Lemma filter_id {A} (P : A → Prop) `{∀ x, Decision (P x)} (l : list A) :
  (∀ x, x ∈ l → P x) → filter P l = l.
Proof.
  induction l as [|x l IH]; intros Hl; [done|].
  rewrite filter_cons, decide_True by (apply Hl; left).
  f_equal. apply IH. intros y Hy. apply Hl. by right.
Qed.

(** Claim C8: [remove()] only detaches: it returns, changes nothing but the
    scene, from which it takes the rendered element (and nothing at all when
    there is no element); the [ShapeRef] keeps its element and its last
    shape, so rendering the same shape object next takes the cheap path,
    which invokes no renderer and puts the element back once, as the last
    child of the ref's document. *)
Theorem ShapeRef_remove_only_detaches :
  ∀ st this ref,
    heap st !! this = Some ref →
    ∃ st',
      ShapeRef_remove this st = (Return tt, st') ∧
      st' = match renderedElement ref with
            | Some e => set_scene (filter (λ p, p.1 ≠ e) (scene st)) st
            | None => st
            end ∧
      heap st' !! this = Some ref ∧
      (∀ shape last e,
         ref_shape ref = Some last →
         shape_obj last = shape_obj shape →
         renderedElement ref = Some e →
         ∃ st'',
           ShapeRef_render this shape st' = (Return tt, st'') ∧
           renderLog st'' = renderLog st ∧
           nextElement st'' = nextElement st ∧
           heap st'' = <[this := set_shape shape ref]> (heap st) ∧
           scene st'' = filter (λ p, p.1 ≠ e) (scene st) ++ [(e, ref_doc ref)]).
Proof.
  intros st this ref Hthis. eexists. split; [by apply ShapeRef_remove_Return|].
  split; [done|]. split; [by destruct (renderedElement ref)|].
  intros shape last e Hlast Hobj He. rewrite He.
  eexists. split.
  - apply ShapeRef_render_cheap with (ref := ref) (e := e); [done..|].
    apply mustRender_false. eauto.
  - unfold reattached. cbn. by rewrite filter_idemp.
Qed.

(** The [ShapeRef] half of claim C4: a shape that is not the object rendered last,
    or a ref that has no element yet, makes [render] bind the renderer to the
    ref's document, invoke [renderer.render(shape, showDebugMarkers)] and
    store the element it produced together with the shape. *)
Lemma ShapeRef_render_must_render st this ref r shape :
  heap st !! this = Some ref →
  ref_renderer ref = Some r →
  (∀ last, ref_shape ref = Some last → shape_obj last ≠ shape_obj shape) ∨
    renderedElement ref = None →
  ∃ st',
    ShapeRef_render this shape st = (Return tt, st') ∧
    contexts st' !! r = Some (ref_doc ref) ∧
    renderLog st' = renderLog st ++
      [{| call_renderer := r; call_shape := shape;
          call_debug := showDebugMarkers ref |}] ∧
    heap st' !! this =
      Some (set_shape shape (set_renderedElement (nextElement st) ref)) ∧
    nextElement st < nextElement st' ∧
    scene st' = scene st ++ [(nextElement st, ref_doc ref)].
Proof.
  intros Hthis Hr Hm. apply mustRender_true in Hm.
  eexists. split; [by apply ShapeRef_render_full|].
  unfold rerendered. cbn. split; [by rewrite lookup_insert_eq|].
  split; [done|]. split; [|split; [lia|done]].
  apply list_lookup_insert_eq. by eapply lookup_lt_Some.
Qed.

(** * [Editor]: proofs *)

(** Claim C9: before [initDiagramScope] has bound a scene document,
    [renderDiagram] returns at once and leaves the whole state as it was:
    both lookup tables, the scene, the [ShapeRef]s and the record of renderer
    invocations. *)
Theorem renderDiagram_without_doc_is_noop :
  ∀ isProduction props fuel st,
    diagramDoc st = None →
    renderDiagram isProduction props fuel st = (Return tt, st) ∧
    componentDidUpdate isProduction props fuel st = (Return tt, st).
Proof.
  intros isProduction props fuel st Hdoc.
  unfold componentDidUpdate, renderDiagram, bind, gets. by rewrite Hdoc.
Qed.

Lemma renderDiagram_without_doc_is_noop_witness :
  renderDiagram false
    {| rendererService := ∅; selectedDiagram := Some flat_diagram |} 2 newEditor =
    (Return tt, newEditor) ∧
  componentDidUpdate false
    {| rendererService := ∅; selectedDiagram := Some flat_diagram |} 2 newEditor =
    (Return tt, newEditor).
Proof.
  apply (renderDiagram_without_doc_is_noop false
           {| rendererService := ∅; selectedDiagram := Some flat_diagram |}
           2 newEditor).
  reflexivity.
Defined.

(** ** The prune loop *)

Lemma omap_cons {A B} (f : A → option B) x l :
  omap f (x :: l) = match f x with Some y => y :: omap f l | None => omap f l end.
Proof. reflexivity. Qed.

Lemma elementOf_Some st id e :
  elementOf st id = Some e ↔
  ∃ this ref, shapeRefsById st !! id = Some this ∧ heap st !! this = Some ref ∧
              renderedElement ref = Some e.
Proof.
  unfold elementOf. rewrite bind_Some. split.
  - intros (this & Hid & H). apply bind_Some in H as (ref & Href & He). eauto.
  - intros (this & ref & Hid & Href & He). exists this. split; [done|].
    apply bind_Some. eauto.
Qed.

Lemma elem_of_ownedElements st e :
  e ∈ ownedElements st ↔ ∃ id, elementOf st id = Some e.
Proof.
  unfold ownedElements. rewrite list_elem_of_omap. split.
  - intros (id & _ & H). eauto.
  - intros (id & H). exists id. split; [|done].
    apply elementOf_Some in H as (this & ref & Hid & _).
    apply list_elem_of_fmap. exists (id, this). split; [done|].
    by apply elem_of_map_to_list.
Qed.

Lemma wf_elementOf st id this :
  wf st → shapeRefsById st !! id = Some this →
  ∃ ref e r, heap st !! this = Some ref ∧ renderedElement ref = Some e ∧
             elementOf st id = Some e ∧ e < nextElement st ∧
             ref_renderer ref = Some r ∧ diagramDoc st = Some (ref_doc ref).
Proof.
  intros Hwf Hid. destruct (wf_ref _ Hwf _ _ Hid) as (ref & e & r & ? & ? & ? & ? & ?).
  exists ref, e, r. repeat split; try done. apply elementOf_Some. eauto.
Qed.

Lemma liveIds_spec shapes id :
  live (liveIds shapes) id ↔ id ∈ shape_id <$> shapes.
Proof.
  unfold live, liveIds.
  assert (H : ∀ m : gmap string bool,
             foldl (λ m' (item : DiagramShape), <[shape_id item := true]> m') m shapes
                     !! id = Some true ↔
                   id ∈ shape_id <$> shapes ∨ m !! id = Some true).
  { induction shapes as [|s shapes IH]; intros m; simpl.
    - rewrite elem_of_nil. tauto.
    - rewrite IH, elem_of_cons. destruct (decide (shape_id s = id)) as [<-|Hne].
      + rewrite lookup_insert_eq. tauto.
      + rewrite lookup_insert_ne by done. intuition congruence. }
  rewrite H, lookup_empty. split; [|tauto]. by intros [?|?].
Qed.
==*==
Action item
From the data above, copy each line that holds "renderLog".

Written answer
           renderLog st'' = renderLog st ∧
    renderLog st' = renderLog st ++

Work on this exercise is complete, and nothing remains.